Joe thought Mel was being morbid, reading up all those accounts of joined twins. Dear goodness, he said, why must she bury herself in the lives of all those sad grotesque creatures, most of whom had lived in the days before medical science was really developed? To his way of thinking it was downright dismal; his mother had said exactly the same thing as a matter of fact. Nature had a way of taking care of things, Mel would see. They would wait for the birth, and the chances were that everything would be all right.

‘But it can’t be all right,’ said Mel. ‘All the scans and the tests show that the twins are definitely joined. They aren’t going to become unjoined.’

But Joe had no opinion of scans and tests, and he had no opinion of clever young doctors who frightened people half to death. What Mel needed was cheering up, he said. Would she not like a little shopping trip to one of the big department stores for baby outfits? They might go along this very morning. Marks & Spencer, or British Home Stores. They would have a bite of lunch in the BHS coffee shop.

Mel looked at him, and thought, I wanted a soul-mate, a sensuous impetuous lover: someone who would plunder the love-poems of the centuries and quote rose romance verse to me by passion-filled firelight, or whisk me away to Paris’s Left Bank or Samarkand or the Isles of Avalon at a moment’s notice. What did I actually get? Joe Anderson, who gives me verbatim reports of town planning meetings, and thinks the height of dissipation is lunch at British Home Stores.

She said, ‘If you don’t mind, I’d rather stay here, I think.’

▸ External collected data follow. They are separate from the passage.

(** the values of [f] from [i] on *)
Fixpoint collect (n : nat) (i : Z) (f : Z -> result Z) : result (list Z) :=
  match n with
  | O => Ok []
  | S n => let* x := f i in let* l := collect n (i + 1) f in Ok (x :: l)
  end.

(** [yylhs] and [yylen] *)
Definition output_rule_data (g : grammar) (symbol_value : list Z) : result (list Z * list Z) :=
  let k := Z.to_nat (nrules g - 3) in
  let* s := rd symbol_value (start_symbol g) in
  let* l := collect k 3 (fun i => let* A := rd (rlhs (tab g)) i in rd symbol_value A) in
  let* m := collect k 3 (fun i => let* a := rd (rrhs (tab g)) (i + 1) in let* b := rd (rrhs (tab g)) i in Ok (a - b - 1)) in
  Ok (output_shorts s l, output_shorts 2 m).

Definition output_yydefred (nstates : Z) (defred : list Z) : result (list Z) :=
  let value i := let* d := rd defred i in Ok (if d =? 0 then 0 else d - 2) in
  let* first := value 0 in
  let* l := collect (Z.to_nat (nstates - 1)) 1 value in
  Ok (output_shorts first l).

(** [yydgoto], written by [goto_actions] *)
Definition output_dgoto (dgoto : list Z) : result (list Z) :=
  let* first := rd dgoto 0 in
  Ok (output_shorts first (drop 1 dgoto)).

(** the elements of [a] from [first] on, before [last] *)
Definition output_slice (a : list Z) (first last : Z) : result (list Z) :=
  let* x := rd a first in
  let* l := collect (Z.to_nat (last - (first + 1))) (first + 1) (rd a) in
  Ok (output_shorts x l).

(** [yysindex], [yyrindex] and [yygindex] *)
Definition output_base (nstates nvectors : Z) (base : list Z) : result (list Z * list Z * list Z) :=
  let* s := output_slice base 0 nstates in
  let* r := output_slice base nstates (2 * nstates) in
  let* g := output_slice base (2 * nstates) (nvectors - 1) in
  Ok (s, r, g).

Definition output_table (p : packing) : result (list Z) := output_slice (Packing.table p) 0 (high p + 1).
Definition output_check (p : packing) : result (list Z) := output_slice (Packing.check_ p) 0 (high p + 1).

(** the codes of the true tokens, of those without argument and of those with one *)
Fixpoint output_transl (n : nat) (i : Z) (symbol_value : list Z) (symbol_true_token symbol_tag : list bool) (tagged : bool) : result (list Z) :=
  match n with
  | O => Ok [0]
  | S n =>
      let* t := rd symbol_true_token i in
      let* l := output_transl n (i + 1) symbol_value symbol_true_token symbol_tag tagged in
      if t then
        let* tag := rd symbol_tag i in
        let* v := rd symbol_value i in
        Ok (if Bool.eqb tag tagged then v :: l else l)
      else Ok l
  end.

(** ** The program *)

Definition is_digit (c : Z) : bool := (48 <=? c) && (c <=? 57).

(** the characters of a string literal of OCaml: the blanks after an escaped end of line are
    skipped; the escapes that the tables do not have are left out *)
Fixpoint unescape (after_newline : bool) (l : list Z) : option (list Z) :=
  match l with
  | [] => Some []
  | c :: l =>
      if after_newline && ((c =? 32) || (c =? 9)) then unescape true l
      else if c =? 92 then
        match l with
        | d1 :: l =>
            if d1 =? 10 then unescape true l else
            match l with
            | d2 :: d3 :: l =>
                let code := 100 * (d1 - 48) + 10 * (d2 - 48) + (d3 - 48) in
                if is_digit d1 && is_digit d2 && is_digit d3 && (code <=? 255) then cons code <$> unescape false l else None
            | _ => None
            end
        | [] => None
        end
      else cons c <$> unescape false l
  end.

(** the record [yytables] *)
Definition generated_tables (g : grammar) (symbol_value : list Z) (symbol_true_token symbol_tag : list bool) (info : parser_info)
    (gs : gotos) : result parser_tables :=
  let nstates := zlen (parser info) in
  let* (p, dgoto) := output_actions g symbol_value info gs in
  let* tc := output_transl (Z.to_nat (ntokens g)) 0 symbol_value symbol_true_token symbol_tag false in
  let* tb := output_transl (Z.to_nat (ntokens g)) 0 symbol_value symbol_true_token symbol_tag true in
  let* (lhs, len) := output_rule_data g symbol_value in
  let* defred := output_yydefred nstates (Mkpar.defred info) in
  let* dgoto := output_dgoto dgoto in
  let* (sindex, rindex, gindex) := output_base nstates (2 * nstates + nvars g) (base p) in
  let* table := output_table p in
  let* chk := output_check p in
  let string l := of_option (unescape false l) in
  let* lhs := string lhs in
  let* len := string len in
  let* defred := string defred in
  let* dgoto := string dgoto in
  let* sindex := string sindex in
  let* rindex := string rindex in
  let* gindex := string gindex in
  let* table := string table in
  let* chk := string chk in
  Ok (ParserTables (map Val_int tc) (map Val_int tb) lhs len defred dgoto sindex rindex gindex (Val_int (high p)) table chk).

(** ** What the compiler reads *)

Definition short_bytes (n : Z) : list Z := [Z.land n 255; Z.land (Z.shiftr n 8) 255].
Definition bytes_of (l : list Z) : list Z := concat (map short_bytes l).

Lemma land_255 n : Z.land n 255 = n mod 256.
Proof. change 255 with (Z.ones 8). by rewrite Z.land_ones by lia. Qed.

Lemma unescape_char b n rest : unescape b (output_char n ++ rest) = cons (Z.land n 255) <$> unescape false rest.
Proof.
  unfold output_char. assert (Hr : 0 <= Z.land n 255 < 256) by (rewrite land_255; zlia). set (x := Z.land n 255) in *.
  cbn [app unescape]. change ((92 =? 32) || (92 =? 9)) with false. rewrite andb_false_r. change (92 =? 92) with true. cbn iota. destruct (Z.eqb_spec (48 + x / 100) 10); [zlia|].
  replace (100 * (48 + x / 100 - 48) + 10 * (48 + (x / 10) mod 10 - 48) + (48 + x mod 10 - 48)) with x by zlia. cbv zeta.
  assert (D : is_digit (48 + x / 100) && is_digit (48 + (x / 10) mod 10) && is_digit (48 + x mod 10) && (x <=? 255) = true).
  { unfold is_digit. rewrite !andb_true_iff, !Z.leb_le. split_and!; zlia. }
  by rewrite D.
Qed.

Lemma unescape_short b n rest : unescape b (output_short n ++ rest) = app (short_bytes n) <$> unescape false rest.
Proof. unfold output_short. rewrite <- app_assoc, !unescape_char. by destruct (unescape false rest). Qed.

Lemma unescape_line l : forall b j, unescape b (output_line j l) = Some (bytes_of l).
Proof.
  induction l as [|n l IH]; intros b j; cbn [output_line]; [done|]. unfold bytes_of in *. cbn [map concat].
  destruct (8 <=? j).
  - cbn [app unescape]. change ((92 =? 32) || (92 =? 9)) with false. rewrite andb_false_r. change (92 =? 92) with true. change (10 =? 10) with true. cbn iota. by rewrite unescape_short, IH.
  - by rewrite unescape_short, IH.
Qed.

Lemma unescape_shorts x l : unescape false (output_shorts x l) = Some (bytes_of (x :: l)).
Proof. unfold output_shorts. rewrite unescape_short, unescape_line. done. Qed.

Lemma Short_bytes l i x : rd l i = Ok x -> - 2 ^ 15 <= x < 2 ^ 15 -> Short (bytes_of l) i = Ok x.
Proof.
  intros [Hi E]%rd_Ok Hx. unfold Short. assert (B : forall k, (k < 2)%nat -> rd (bytes_of l) (2 * i + Z.of_nat k) = of_option (short_bytes x !! k)).
  { intros k Hk. assert (E1 : bytes_of l !! Z.to_nat (2 * i + Z.of_nat k) = short_bytes x !! k).
    { replace (Z.to_nat (2 * i + Z.of_nat k)) with (2 * Z.to_nat i + k)%nat by lia. clear Hi. revert E. generalize (Z.to_nat i). clear i.
      induction l as [|y l IH]; intros [|i] E; cbn in E; try done.
      - injection E as ->. change (bytes_of (x :: l)) with (short_bytes x ++ bytes_of l). rewrite lookup_app_l by (cbn; lia). done.
      - change (bytes_of (y :: l)) with (short_bytes y ++ bytes_of l). rewrite lookup_app_r by (cbn; lia). cbn [length short_bytes].
        replace (2 * S i + k - 2)%nat with (2 * i + k)%nat by lia. by apply IH. }
    destruct k as [|[|k]]; [| |lia]; cbn in E1 |- *; apply rd_Ok; (split; [lia|done]). }
  pose proof (B 0%nat ltac:(lia)) as B0. pose proof (B 1%nat ltac:(lia)) as B1. change (2 * i + Z.of_nat 0) with (2 * i + 0) in B0. rewrite Z.add_0_r in B0.
  change (Z.of_nat 1) with 1 in B1. rewrite B0, B1. cbn. f_equal. rewrite Z.shiftr_div_pow2 by lia. rewrite !land_255. unfold s16. zlia.
Qed.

Even if she had wanted to fight Saturday-morning shopping crowds she did not want to go shopping with Joe, who was apt to be embarrassingly bluff with shop assistants, and tell them his name with unnecessary loudness in the hope that they would recognize him as a prominent member of the local Council. What she really wanted to do was to stay in the warm, well-lit study, and read the books she had borrowed from the local library about all those other twins who had beaten the odds. She wanted to try to visualize them, and to imagine how their parents had felt and behaved and reacted.